= Source material =
--- START ---

Lemma try_candidates_restores_witness :
  board (State two_cells_one_symbol 0) = board (State two_cells_one_symbol 0).
Proof.
  apply (try_candidates_restores (λ st, Ok (false, st)) 0 14 ["E"; "F"]
           (State two_cells_one_symbol 0) (State two_cells_one_symbol 0)).
  - intros st0 st1 [= ->]. reflexivity.
  - reflexivity.
  - vm_compute. reflexivity.
Defined.

(** ** The candidate engine *)

(** X7. The candidate engine loses no solution: the symbol that a solution
    extending the board puts into an empty cell is among the candidates of
    that cell.  An empty cell whose candidate set is empty therefore rules out
    every completion. *)
Theorem candidates_complete (b b' : Board) (row col : nat)
    (cands : gset string) :
  grid_16x16 b → extends b b' → valid_solution b' →
  in_grid (row, col) → is_open b (row, col) cands →
  sym_at b' (row, col) ∈ cands ∧ cands ≠ ∅.
Proof.
  intros Hg Hext Hvalid Hp Hopen.
  pose proof (solution_in_candidates b b' row col cands Hg Hext Hvalid Hp Hopen)
    as Hin.
  split; [done|]. intros ->. by apply not_elem_of_empty in Hin.
Qed.

Lemma candidates_complete_witness :
  sym_at solved_grid (6, 0) ∈ ({[ "6"; "7" ]} : gset string) ∧
  ({[ "6"; "7" ]} : gset string) ≠ ∅.
Proof.
  apply (candidates_complete two_rows_cleared solved_grid 6 0).
  - apply (bool_decide_unpack _). vm_compute. reflexivity.
  - apply two_rows_cleared_extends.
  - apply solved_grid_valid.
  - unfold in_grid, GRID_SIZE. simpl. lia.
  - split; vm_compute; reflexivity.
Defined.

(** X8. Assigning a candidate is safe: on a well-formed board whose filled
    cells are consistent, writing one of the candidates of a cell into that
    cell gives a well-formed board whose filled cells are consistent. *)
Theorem candidate_keeps_consistency (b b' : Board) (row col : nat)
    (cands : gset string) (s : string) :
  well_formed b → consistent b →
  get_valid_candidates b row col = Ok cands → s ∈ cands →
  set_cell b row col s = Ok b' →
  well_formed b' ∧ consistent b'.
Proof.
  intros Hwf Hcons Hcands Hs Hset. split.
  - apply (well_formed_set_cell b b' row col s Hwf); [|done]. left.
    apply elem_of_SYMBOLS. by apply (get_valid_candidates_subseteq _ _ _ _ Hcands).
  - destruct Hwf as [Hg _]. by eapply consistent_set_cell.
Qed.
(** A round of [generate_step] is a round of generation as the
specification words it. *)
Lemma generate_step_round (m : GPTLanguageModel)
(st : list (list Z) * list ascii) (w : world) (B T : nat) :
model_ok m -> lm_head_ok (length cs) m ->
(1 <= length cs)%nat -> (1 <= block_size hp)%nat ->
(1 <= B)%nat -> (1 <= T)%nat ->
tokens_shape B T st.1 -> rng_ok (numpy_rng w) ->
returns (generate_step hp cs m st) w (fun st' w' =>
generation_round hp cs m B (Nat.min T (block_size hp)) st w st' w'
/\ tokens_shape B (Nat.min (T + 1) (block_size hp)) st'.1
/\ rng_ok (numpy_rng w')).
Proof.
intros Hm Hh HV Hbs HB HT Hidx Hg.
eapply returns_mono; [by apply (generate_step_spec hp cs m st w B T)|].
intros st' w' (next & k0 & c & lasts & HnB & HnV & Hhd & Hc & Hst1 & Hst2
             & _ & Hg2 & _ & _ & Hdist & Hnext & Hnp & _
             & logits & wa & Hcall & Hshape & Hlasts).
set (T' := Nat.min T (block_size hp)) in *.
split_and!; [|  |done].
- exists logits, wa, lasts, next. split_and!; [|done| |done|done| | | |done].
+ by rewrite <- crop_last_n.
+ apply mapM_Some in Hlasts. destruct Hshape as [_ Hrows].
  clear -Hlasts Hrows. induction Hlasts as [|xb l x lasts Hl _ IH]; [constructor|].
  inversion Hrows as [|? ? [HxT _] Hrows']; subst.
  constructor; [|by apply IH]. unfold py_last in Hl.
  rewrite last_lookup in Hl. rewrite <- Hl. f_equal. lia.
+ intros b l k Hl Hk.
  assert (k = inverse_cdf (softmax (map Fin l)) (numpy_rng w b)) as Hkeq.
  { rewrite Hnext in Hk. rewrite lookup_zip_with, Hl in Hk. simpl in Hk.
    destruct (seq 0 B !! b) as [n|] eqn:Hn; [|done]. simpl in Hk.
    apply lookup_seq in Hn as [-> _]. by injection Hk as <-. }
  assert (distribution (softmax (map Fin l))) as (Hne & Hnn & Hsum).
  { rewrite Forall_forall in Hdist. apply Hdist. by eapply list_elem_of_lookup_2. }
  assert (sampled (softmax (map Fin l)) (numpy_rng w b) k) as Hs.
  { rewrite Hkeq. apply inverse_cdf_sampled; [done..|apply Hg|apply Hg]. }
  split_and!; [|done|].
  * rewrite Forall_forall in HnV. apply HnV. by eapply list_elem_of_lookup_2.
  * intros k' Hk'. by apply (sampled_unique _ _ _ _ Hnn Hk' Hs).
+ by rewrite Hst1, crop_last_n.
+ exists k0, c. split_and!; [|done..]. by rewrite <- head_lookup.
- rewrite Hst1. apply crop_shape; [done|]. destruct Hidx as [HlB HlT]. split.
+ rewrite length_zip_with. lia.
+ clear -HlT. revert next. induction HlT as [|r idx Hr _ IH]; intros [|k next];
    simpl; try constructor; [|by apply IH].
  rewrite length_app. simpl. lia.
Qed.

(** The run of [generate]: one state per round and the last; each round
is a round of generation, and round [j] shows the model
[min (T + j) block_size] positions. *)
Lemma generate_run_spec (m : GPTLanguageModel) (idx : list (list Z))
(N : nat) (w : world) (B T : nat) :
model_ok m -> lm_head_ok (length cs) m ->
(1 <= length cs)%nat -> (1 <= block_size hp)%nat ->
(1 <= B)%nat -> (1 <= T)%nat ->
tokens_shape B T idx -> rng_ok (numpy_rng w) ->
exists run : list ((list (list Z) * list ascii) * world),
length run = S N
/\ run !! 0%nat = Some ((idx, []), w)
/\ (exists p, run !! N = Some p
    /\ for_each (range N) (fun _ => generate_step hp cs m) (idx, []) w = Some p)
/\ forall (j : nat) p p', run !! j = Some p -> run !! S j = Some p' ->
   generate_step hp cs m p.1 p.2 = Some p'
   /\ generation_round hp cs m B (Nat.min (T + j) (block_size hp))
        p.1 p.2 p'.1 p'.2.
Proof.
intros Hm Hh HV Hbs HB HT Hidx Hg.
pose (I := fun (done : list nat) (st : list (list Z) * list ascii) (w' : world) =>
exists T', (1 <= T')%nat /\ tokens_shape B T' st.1
  /\ Nat.min T' (block_size hp) = Nat.min (T + length done) (block_size hp)
  /\ rng_ok (numpy_rng w')).
assert (forall done st w1, I done st w1 ->
        returns (generate_step hp cs m st) w1 (fun st' w' =>
          I (done ++ [length done]) st' w'
          /\ generation_round hp cs m B (Nat.min (T + length done) (block_size hp))
               st w1 st' w')) as Hround.
{ intros done st w1 (T' & HT' & Hsh & Hmin & Hg1).
eapply returns_mono;
  [by apply (generate_step_round m st w1 B T')|].
intros st' w' (Hr & Hsh' & Hg'). split; [|by rewrite <- Hmin].
exists (Nat.min (T' + 1) (block_size hp)). rewrite length_app. simpl.
split_and!; [lia|done|lia|done]. }
destruct (returns_for_each_run (range N) (fun _ => generate_step hp cs m) I
          (idx, []) w) as (run & Hlen & Hhd & (p & Hp & Hfor & _) & Hrun).
{ exists T. simpl. rewrite Nat.add_0_r. by split_and!. }
{ intros done x st w1 Hpre HI. apply prefix_range in Hpre as [-> _].
eapply returns_mono; [by apply Hround|]. by intros st' w' [HI' _]. }
unfold range in *. rewrite length_seq in *.
exists run. split_and!; [done|done|by exists p|].
intros j q q' Hq Hq'.
assert (j < N)%nat as Hj.
{ apply lookup_lt_Some in Hq'. lia. }
destruct (Hrun j j q) as [HI (q0 & Hq0 & Hbody)]; [by apply lookup_seq|done|].
rewrite Hq' in Hq0. injection Hq0 as <-. split; [done|].
destruct q as [st w1], q' as [st' w']. simpl in *.
destruct (Hround (take j (seq 0 N)) st w1 HI) as (st0 & w0 & Hrun0 & _ & Hr).
rewrite Hbody in Hrun0. injection Hrun0 as <- <-.
rewrite length_take, length_seq in Hr.
by replace (Nat.min j N) with j in Hr by lia.
Qed.
Lemma fetch_all_spec (r : DashResponses) (ts : list LobsterType) (sbt : list StockByType) :
  forall s, NoDup (map sbt_lobster_type sbt) ->
  exists s',
    DashboardCycle.fetch_all_weight_classes r ts sbt s = (s', DashM.Done tt)
    /\ s' = set_weightClasses_with (fun _ => weightClasses s') s
    /\ (forall k, ~ In k (map sbt_lobster_type sbt) ->
                  wc_get k (weightClasses s') = wc_get k (weightClasses s))
    /\ (forall name id e, In name (map sbt_lobster_type sbt) ->
          find_id_by_name ts name = Some id -> id <> 0 -> r_breakdown r id = Err e ->
          wc_get name (weightClasses s') = Some []).
Proof.
  induction sbt as [|en sbt IH]; intros s Hnd.
  - exists s. repeat split.
    + symmetry. apply set_weightClasses_id.
    + intros name id e [].
  - simpl in Hnd. inversion Hnd as [|? ? Hnin Hnd']; subst.
    cbn [DashboardCycle.fetch_all_weight_classes]. unfold DashM.bind at 1.
    destruct (fetch_one_step r ts (sbt_lobster_type en) s) as [v [Hstep Hv]].
    rewrite Hstep.
    set (s1 := match v with None => s | Some l => set_weightClasses_with (wc_set (sbt_lobster_type en) l) s end).
    destruct (IH s1 Hnd') as [s' [Hrun [Hshape [Hkeep Herr]]]].
    exists s'. split; [exact Hrun|]. split; [|split].
    + rewrite Hshape at 1. subst s1. destruct v as [l|].
      * rewrite set_weightClasses_twice. reflexivity.
      * reflexivity.
    + intros k Hk. simpl in Hk. rewrite Hkeep by tauto. subst s1. destruct v as [l|]; [|reflexivity].
      cbn [weightClasses set_weightClasses_with]. rewrite wc_get_set.
      destruct (String.eqb_spec k (sbt_lobster_type en)) as [->|]; [tauto|reflexivity].
    + intros name id e Hin Hf Hne Hb. simpl in Hin.
      destruct Hin as [<-|Hin]; [|exact (Herr name id e Hin Hf Hne Hb)].
      rewrite Hkeep by exact Hnin. subst s1. rewrite (Hv id e Hf Hne Hb).
      cbn [weightClasses set_weightClasses_with]. rewrite wc_get_set, String.eqb_refl. reflexivity.
Qed.

(** C5 (as amended): when the reference-data reads or any of the four ledger
    queries fail, no displayed aggregate changes in that cycle; a failing
    per-type weight-class sub-fetch is absorbed by [fetchWeightClasses],
    which sets that type's breakdown to [[]] while the cycle commits every
    other aggregate. *)
Theorem refresh_cycle_failures (r : DashResponses) (s : DashState) :
  (main_fetch_failed r = true ->
   aggregates (DashboardCycle.fetchDashboardData r s) = aggregates s)
  /\ (forall ts wcs inv tx pie monthly name id e,
        r_lobsterTypes r = Ok ts -> r_weightClasses r = Ok wcs -> r_inventory r = Ok inv ->
        r_transactions r = Ok tx -> r_pie r = Ok pie -> r_monthly r = Ok monthly ->
        In name (map sbt_lobster_type (Dashboard.stockByTypeArray ts inv)) ->
        find_id_by_name ts name = Some id -> id <> 0 -> r_breakdown r id = Err e ->
        let s' := DashboardCycle.fetchDashboardData r s in
        wc_get name (weightClasses s') = Some []
        /\ totalStock s' = Dashboard.total inv
        /\ stockByType s' = Dashboard.stockByTypeArray ts inv
        /\ incomingThisMonth s' = DashboardTx.incoming tx
        /\ outgoingThisMonth s' = DashboardTx.outgoing tx
        /\ pieChartData s' = DashboardCycle.pieChartArray ts pie
        /\ chartData s' = DashboardCycle.monthlyChartData (r_now r) monthly
        /\ error s' = None).
Proof.
  split.
  - unfold main_fetch_failed. intros Hf.
    unfold DashboardCycle.fetchDashboardData, DashboardCycle.body, DashM.bind, DashM.await_data.
    destruct (r_lobsterTypes r); [|reflexivity].
    destruct (r_weightClasses r); [|reflexivity].
    destruct (r_inventory r); [|reflexivity].
    destruct (r_transactions r); [|reflexivity].
    destruct (r_pie r); [|reflexivity].
    destruct (r_monthly r); [|reflexivity].
    discriminate Hf.
  - intros ts wcs inv tx pie monthly name id e Hts Hwc Hinv Htx Hpie Hm Hin Hid Hne Hb s'.
    destruct (fetch_all_spec r ts (Dashboard.stockByTypeArray ts inv) (set_loading true s)
                (stockByType_labels_nodup ts inv))
      as [s1 [Hrun [_ [_ Herr]]]].
    assert (Hs' : s' = set_chartLoading false (set_loading false
              (commit (Dashboard.total inv) (Dashboard.stockByTypeArray ts inv)
                 (DashboardTx.incoming tx) (DashboardTx.outgoing tx)
                 (DashboardCycle.pieChartArray ts pie)
                 (DashboardCycle.monthlyChartData (r_now r) monthly) (r_clock r) s1))).
    { subst s'. unfold DashboardCycle.fetchDashboardData, DashboardCycle.body.
      unfold DashM.bind at 1. rewrite Hts. cbn [DashM.await_data DashM.ret].
      unfold DashM.bind at 1. rewrite Hwc. cbn [DashM.await_data DashM.ret].
      unfold DashM.bind at 1. rewrite Hinv. cbn [DashM.await_data DashM.ret].
      unfold DashM.bind at 1. rewrite Htx. cbn [DashM.await_data DashM.ret].
      unfold DashM.bind at 1. rewrite Hpie. cbn [DashM.await_data DashM.ret].
      unfold DashM.bind at 1. rewrite Hm. cbn [DashM.await_data DashM.ret].
      unfold DashM.bind at 1. rewrite Hrun. reflexivity. }
    rewrite Hs'. cbn.
    repeat split. exact (Herr name id e Hin Hid Hne Hb).
Qed.

Lemma refresh_cycle_failures_witness :
  aggregates (DashboardCycle.fetchDashboardData inventory_fails empty_dash_state)
  = aggregates empty_dash_state
  /\ wc_get "Rock" (weightClasses (DashboardCycle.fetchDashboardData ok_but_breakdown_timeout
                                    empty_dash_state)) = Some [].
Proof.
  split.
  - apply (proj1 (refresh_cycle_failures inventory_fails empty_dash_state)). reflexivity.
  - apply (proj2 (refresh_cycle_failures ok_but_breakdown_timeout empty_dash_state)
             [mkLobsterType 1 "Rock"] [mkWeightClass 2 "100-200"]
             [mkInventoryRow 1 (Some 4)] [] [] [] "Rock" 1 "Request timed out");
      try reflexivity.
    + simpl. left. reflexivity.
    + lia.
Defined.

(** C5 counterexample: the weight-class sub-fetch of type "Rock" times out,
    yet the cycle updates the aggregates: total stock 4, and the breakdown
    of "Rock" is set to [[]]. *)
Lemma weight_class_failure_still_commits :
  r_breakdown ok_but_breakdown_timeout 1 = Err "Request timed out"
  /\ totalStock (DashboardCycle.fetchDashboardData ok_but_breakdown_timeout empty_dash_state) = 4
  /\ weightClasses (DashboardCycle.fetchDashboardData ok_but_breakdown_timeout empty_dash_state)
     = [("Rock", [])]
  /\ aggregates (DashboardCycle.fetchDashboardData ok_but_breakdown_timeout empty_dash_state)
     <> aggregates empty_dash_state.
Proof.
  split; [reflexivity|]. split; [reflexivity|]. split; [reflexivity|].
  vm_compute. intros H. injection H. discriminate.
Qed.
(** X11: an import touches only what it is for.  The statistics import
    never changes [results], [reference_results], [is_running] or the
    settings, whatever the file holds and whether it succeeds or not.
    The tabular import never changes [reference_results], [start_time],
    [is_running] or the settings; when it succeeds, the new log is the
    rows of the file, put after the old log when there was one and the
    answer to the prompt was not [y], and in place of it otherwise. *)
Theorem imports_touch_only_their_part :
  forall float_of_str fromisoformat choice d name self,
    same_logs (fst (_import_json_stats fromisoformat d name self)) self /\
    (let after := fst (_import_csv_results float_of_str choice d name self) in
     reference_results after = reference_results self /\
     start_time after = start_time self /\
     is_running after = is_running self /\
     self_timeout after = self_timeout self /\
     interval after = interval self) /\
    (snd (_import_csv_results float_of_str choice d name self) = Return true ->
     exists f imported,
       d !! name = Some f /\
       read_csv float_of_str (csv_rows f) = Return imported /\
       results (fst (_import_csv_results float_of_str choice d name self))
       = match results self with
         | [] => imported
         | _ :: _ => if String.eqb choice "y" then imported
                     else results self ++ imported
         end).
Proof.
  intros float_of_str fromisoformat choice d name self.
  split; [apply keeps_import_json|].
  unfold _import_csv_results.
  destruct (d !! name) as [f|] eqn:Hfile;
    [|split; [repeat split|discriminate]].
  destruct (read_csv float_of_str (csv_rows f)) as [imported|e] eqn:Hread;
    [|split; [repeat split|discriminate]].
  cbn [fst snd]. split.
  - destruct (estimate_region_results
                match results self with
                | [] => set_results imported self
                | _ :: _ =>
                    if negb (String.eqb choice "y")
                    then set_results (results self ++ imported) self
                    else set_results imported self
                end) as [_ [-> [-> Hrun]]].
    destruct (estimate_region_cases
                match results self with
                | [] => set_results imported self
                | _ :: _ =>
                    if negb (String.eqb choice "y")
                    then set_results (results self ++ imported) self
                    else set_results imported self
                end) as [->|[region [servers [_ ->]]]];
      destruct (results self); try destruct (String.eqb choice "y");
      repeat split.
  - intros _. exists f, imported. split; [reflexivity|]. split; [exact Hread|].
    destruct (estimate_region_results
                match results self with
                | [] => set_results imported self
                | _ :: _ =>
                    if negb (String.eqb choice "y")
                    then set_results (results self ++ imported) self
                    else set_results imported self
                end) as [-> _].
    destruct (results self); [reflexivity|].
    destruct (String.eqb choice "y"); reflexivity.
Qed.
(** * dicom_image_filter: pixel-array filters over a DICOM frame

    A shallow embedding of [src/dicom_image_filter.py]: the four filter
    classes, their property records, the catalog [dicom_image_filters] and
    [newFilter], over an explicit Python heap (arrays and filter objects are
    reached through references, so aliasing and in-place updates are
    visible).  The Qt widget code of the module carries no pixel logic and
    is left out.

    The array operations of numpy that the filters use are written out on
    row-major grids; floats are IEEE binary64 values of [SpecFloat].  The
    two functions of the vision library, [cv.dilate] and [cv.erode], are not
    part of the repository and are modelled from their description in the
    specification. *)

From Stdlib Require Import ZArith Lia Bool SpecFloat.
From stdpp Require Import base option list gmap strings.

Local Open Scope Z_scope.

(** ** Python results: a value or a raised exception *)

Inductive exn : Type :=
  | IndexError      (* list index out of range *)
  | AttributeError  (* attribute read on an object that lacks it *)
  | TypeError       (* operand that is not an array *)
  | ValueError      (* numpy: negative dimensions are not allowed *)
  | OverflowError   (* numpy: Python integer out of bounds for the element type *)
  | CvError.        (* fault reported by the vision library *)

Inductive result (A : Type) : Type :=
  | Ok (a : A)
  | Raise (e : exn).
Arguments Ok {A} a.
Arguments Raise {A} e.

(** ** Numbers held by an array *)

(** numpy's [float64]: IEEE binary64 as specified by [SpecFloat]. *)
Definition float64 : Type := spec_float.
Definition f64_prec : Z := 53.
Definition f64_emax : Z := 1024.
Definition f64_mul : float64 -> float64 -> float64 := SFmul f64_prec f64_emax.
Definition f64_add : float64 -> float64 -> float64 := SFadd f64_prec f64_emax.
Definition f64_sub : float64 -> float64 -> float64 := SFsub f64_prec f64_emax.
Definition f64_ltb : float64 -> float64 -> bool := SFltb.
(** Conversion of an integer to [float64], rounding to nearest even. *)
Definition f64_of_Z (z : Z) : float64 := binary_normalize f64_prec f64_emax z 0 false.

(** The element operations the filters use, per element type: storing a
    Python int into the array (also the [1] of [np.ones]), the comparison
    behind [<] and [>], and the test for a non-zero element. *)
Class Pixel (T : Type) : Type := {
  pix_of_int : Z -> T;
  pix_ltb : T -> T -> bool;
  pix_nonzero : T -> bool;
}.

#[export] Instance Pixel_Z : Pixel Z := {|
  pix_of_int := fun z => z;
  pix_ltb := Z.ltb;
  pix_nonzero := fun z => negb (z =? 0);
|}.

#[export] Instance Pixel_float64 : Pixel float64 := {|
  pix_of_int := f64_of_Z;
  pix_ltb := f64_ltb;
  pix_nonzero := fun x => negb (SFeqb x (S754_zero false));
|}.

(** numpy's integer element types, and the values each can hold. *)
Inductive itype : Type :=
  | int8 | uint8 | int16 | uint16 | int32 | uint32 | int64 | uint64.

Definition int_signed (t : itype) : bool :=
  match t with
  | int8 | int16 | int32 | int64 => true
  | uint8 | uint16 | uint32 | uint64 => false
  end.

Definition int_bits (t : itype) : Z :=
  match t with
  | int8 | uint8 => 8
  | int16 | uint16 => 16
  | int32 | uint32 => 32
  | int64 | uint64 => 64
  end.

Definition int_min (t : itype) : Z :=
  if int_signed t then - 2 ^ (int_bits t - 1) else 0.

Definition int_max (t : itype) : Z :=
  if int_signed t then 2 ^ (int_bits t - 1) - 1 else 2 ^ int_bits t - 1.

Definition in_range (t : itype) (x : Z) : bool :=
  (int_min t <=? x) && (x <=? int_max t).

--- END ---

If a line in the material above contains the word "GPTLanguageModel", copy it.

Lemma generate_step_round (m : GPTLanguageModel)
Lemma generate_run_spec (m : GPTLanguageModel) (idx : list (list Z))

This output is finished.